Alongside the need for an accurate chemical representation, there was also a need for a Python library that supports the assignment of a wide range of parameters. Many advanced and specialized methods have been developed to model specific processes during docking, which were implemented by extending the atom types of the AutoDock4 force field and by adding new interaction potentials. Some examples of such methods are hydrated docking(5), macrocycle flexibility(6), modeling of Zn2+ ion coordination(7), and modeling of irreversible binding events(8). Due to their advanced nature, these methods were implemented by writing dedicated auxiliary Python scripts that used few or none of the standard functionality provided by MGLTools. This is further complicated by the availability of multiple docking engines.
To address these issues, we developed Meeko, a Python package that provides structural and chemical perception for biological macromolecules and small organic molecules. To ensure a robust chemical representation, we chose RDKit as the underlying data structure for molecules because of its strong emphasis on chemical correctness. RDkit is widely used and has a large and active user community, with many users and developers who report issues, contribute new features, and fix existing bugs. Both the robustness and wide adoption of RDKit can enable seamless integration of AutoDock pipelines with other software that supports this library.
Design and Implementation
Traditionally, input processing relied on parsing structural files and assigning atom types based on atom names, which on one hand provided a unique mapping of atom parameters, but on the other relied on a strict adherence to standard naming conventions. Further complexity arises from the lack of an explicit connectivity description in widely used file formats such as the PDB format and its more modern variant mmCIF. More recently, there have been on-going efforts to move away from the traditional “atom label” approach, especially from the Open Force Field Initiative(9).

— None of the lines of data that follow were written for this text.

Lemma resolve_unblocked `{PyUnicode} layers registry ext_ids perm_ids surface obs authority res :
  (∀ r, registry = Some r → built_catalog r) →
  resolve_extension_controls layers registry ext_ids perm_ids surface obs authority = Ok res →
  blocked res = false →
  ∃ r exts perms, registry = Some r ∧
    unblocked_run layers r ext_ids perm_ids obs surface authority res exts perms.
Proof.
  intros Hbuilt Hres Hfree.
  unfold resolve_extension_controls in Hres. cbv zeta in Hres.
  set (lv := expand_legacy_dns_layers (take _ layers)) in *.
  apply bind_Ok in Hres as (c & Hc & Hres).
  destruct (limit_exceeded lv ext_ids perm_ids obs) eqn:Hlim.
  { apply resolution_blocked in Hres; [congruence|]. left. apply set_add_not_nil. }
  assert (lv = expand_legacy_dns_layers layers) as Hlv by by eapply limits_keep_layers.
  clearbody lv. subst lv.
  destruct registry as [r|].
  2: { apply resolution_blocked in Hres; [congruence|]. left. apply set_add_not_nil. }
  specialize (Hbuilt r eq_refl).
  set (fs0 := foldl (validate_layer r) _ _) in *.
  destruct (extension_closure_spec r ext_ids fs0 Hbuilt) as (ex & Hex & Hexin & Hexu).
  rewrite Hex in Hres. set (fs1 := add_unknown _ ex.2 fs0) in *.
  destruct (permission_closure_spec r perm_ids fs1 Hbuilt) as (px & Hpx & Hpxin & Hpxu).
  rewrite Hpx in Hres. set (fs2 := add_unknown _ px.2 fs1) in *.
  destruct (add_owners r px.1 ex.1 fs2) as [exts fs3] eqn:Hown.
  destruct (bool_decide_reflect (fs3 = [])) as [->|Hne]; simpl in Hres.
  2: { apply resolution_blocked in Hres; [congruence | by left]. }
  apply add_owners_spec in Hown as (Hfs2 & Hsub & Howned); [|done]. subst fs2.
  apply add_unknown_nil in Hfs2 as [Hpu Hfs1]. subst fs1.
  apply add_unknown_nil in Hfs1 as [Heu Hfs0]. subst fs0.
  apply validate_layers_nil in Hfs0 as [Hfs Hlayers].
  destruct surface as [sf|]; [|by apply set_add_not_nil in Hfs].
  destruct (global_lockdown c && negb (trusted_lockdown_surface (Some sf))) eqn:Hlock.
  { apply resolution_blocked in Hres; [congruence | by right]. }
  apply bind_Ok in Hres as ([] & Hexd & Hres).
  { apply resolution_blocked in Hres; [congruence | by right]. }
  apply bind_Ok in Hres as ([] & Hpd & Hres).
  { apply resolution_blocked in Hres; [congruence | by right]. }
  apply bind_Ok in Hres as (ids & _ & Hres). injection Hres as <-. simpl.
  assert (composed_failures c = [] ∧ (authority = None ∨ Some sf = Some TRUSTED_LOCAL_PROOF))
    as [Hcf Hauth].
  { destruct authority as [code|]; [|by auto]. case_bool_decide; [by auto|].
    by apply set_add_not_nil in Hfs. }
  exists r, exts, px.1. split; [done|]. split; simpl; eauto.
  - intros id Hid. destruct (unknown_false _ _ _ Hexu Heu id Hid) as [e He]. exists e.
    split; [done|]. apply Hsub, Hexin. eauto.
  - intros id Hid. destruct (unknown_false _ _ _ Hpxu Hpu id Hid) as [q Hq]. exists q.
    split; [done|]. apply Hpxin. eauto.
Qed.

Lemma unblocked_lockdown layers c l :
  compose_control_layers (expand_legacy_dns_layers layers) = Ok c →
  l ∈ layers → layer_global_lockdown l = true → global_lockdown c = true.
Proof.
  intros Hc Hl Hgl.
  destruct (compose_Ok (expand_legacy_dns_layers layers)) as (c' & st & Hc' & Hst & Hg & _).
  rewrite Hc in Hc'. injection Hc' as <-. rewrite Hg, (cf_lockdown _ _ Hst).
  apply existsb_Exists, Exists_exists. eexists. split; [by apply list_elem_of_fmap_2, Hl|]. done.
Qed.
(** What the daemon does to the holder; a method that raises changes nothing. *)
Inductive runtime_event :=
  | Refresh (v : ExtensionControlAuthorityView)
  | Publish (v : ExtensionControlAuthorityView)
  | Recover (v : ExtensionControlAuthorityView).
Inductive runtime_step : ExtensionControlRuntime → runtime_event → ExtensionControlRuntime → Prop :=
  | step_refresh r v r' : refresh v r = Ok r' → runtime_step r (Refresh v) r'
  | step_publish {D} (commit : D → D * result unit) r v d d' r' s :
      publish_after_commit commit v r d = (d', r', Ok s) → runtime_step r (Publish v) r'
  | step_recover r v r' : replace_after_recovery v r = Ok r' → runtime_step r (Recover v) r'
  | step_raise r e : runtime_step r e r.

(** ** Lemmas *)

(** The holder remembers the protected snapshot it shows. *)
Definition remembers (r : ExtensionControlRuntime) : Prop :=
  health (current r) = PROTECTED →
  highest_protected_revision r = revision_pair (current r) ∧
  highest_protected_digest r = Some (effective_digest (current r)).

Lemma install_remembers r c : remembers (install r c).
Proof. unfold remembers, install. case_bool_decide; simpl; [done|]. by intros ?. Qed.

Lemma step_remembers r e r' : runtime_step r e r' → remembers r → remembers r'.
Proof.
  destruct 1 as [r v r' H|D commit r v d d' r' s H|r v r' H|r e]; intros Hr; [| | |done].
  - unfold refresh, install_candidate in H. apply then_Ok in H as [_ [= <-]]. apply install_remembers.
  - unfold publish_after_commit in H. destruct (validate_candidate _ _); [|congruence].
    destruct (commit d) as [d1 [[]|]]; [|congruence]. injection H as _ <- _. apply install_remembers.
  - unfold replace_after_recovery in H. destruct (_ && _); [by injection H as <-|].
    apply then_Ok in H as [_ [_ [= <-]]%then_Ok]. by intros _.
Qed.

(** Componentwise order of revisions. *)
Definition revision_le (a b : Z * Z) : Prop := a.1 <= b.1 ∧ a.2 <= b.2.

(** What a holder that took no recovery step keeps: its protected revision only
    grows, and keeps its digest while it stands still. *)
Definition advances (r r' : ExtensionControlRuntime) : Prop :=
  revision_le (highest_protected_revision r) (highest_protected_revision r') ∧
  (highest_protected_revision r = highest_protected_revision r' →
   is_Some (highest_protected_digest r) → highest_protected_digest r' = highest_protected_digest r).

Lemma validated_install_advances r c :
  validate_candidate r c = Ok tt → advances r (install r c).
Proof.
  unfold validate_candidate, install, advances, revision_le. case_bool_decide as Hp; simpl; [|done].
  rewrite then_Ok, !raise_if_Ok. intros [Hle Heq]. split_bool.
  split; [unfold revision_pair; simpl; lia|]. intros E [d Hd]. rewrite Hd in *. f_equal.
  rewrite (bool_decide_eq_true_2 _ (eq_sym E)) in Heq. simpl in Heq.
  by apply negb_false_iff, bool_decide_eq_true in Heq.
Qed.

Lemma advances_refl r : advances r r.
Proof. split; [split; lia | done]. Qed.

Lemma advances_trans r1 r2 r3 : advances r1 r2 → advances r2 r3 → advances r1 r3.
Proof.
  intros [[Ha Hb] Hd] [[Ha' Hb'] Hd']. split; [split; lia|]. intros E Hs.
  destruct (highest_protected_revision r1) as [a1 b1], (highest_protected_revision r2) as [a2 b2],
    (highest_protected_revision r3) as [a3 b3]; simpl in *. injection E as -> ->.
  assert (a2 = a3) as -> by lia. assert (b2 = b3) as -> by lia.
  rewrite <- (Hd eq_refl Hs). apply Hd'; [done|]. by rewrite (Hd eq_refl Hs).
Qed.

Definition not_recovery (e : runtime_event) : Prop := match e with Recover _ => False | _ => True end.

Lemma step_advances r e r' : runtime_step r e r' → not_recovery e → advances r r'.
Proof.
  destruct 1 as [r v r' H|D commit r v d d' r' s H|r v r' H|r e]; intros Hn; [| |done|apply advances_refl].
  - unfold refresh, install_candidate in H. apply then_Ok in H as [? [= <-]].
    by apply validated_install_advances.
  - unfold publish_after_commit in H. destruct (validate_candidate _ _) as [[]|] eqn:Hv; [|congruence].
    destruct (commit d) as [d1 [[]|]]; [|congruence]. injection H as _ <- _.
    by apply validated_install_advances.
Qed.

Meeko has been designed to follow this paradigm, using RD-Kit functionalities and chemical perception to parse molecular graphs and use pattern matching methods (i.e. SMARTS) to assign molecular parameters. This provides two fundamental advantages in the way data is handled. First, input processing is robust because molecular connectivity and atomic elements are used in place of specific naming conventions, enabling the use of structure files coming from different sources and programs that use various atom-naming schemes. Second, the internal RDKit representation within Meeko has advanced chemical perception capabilities, supporting the development of methods that calculate specific properties and features in the input molecule.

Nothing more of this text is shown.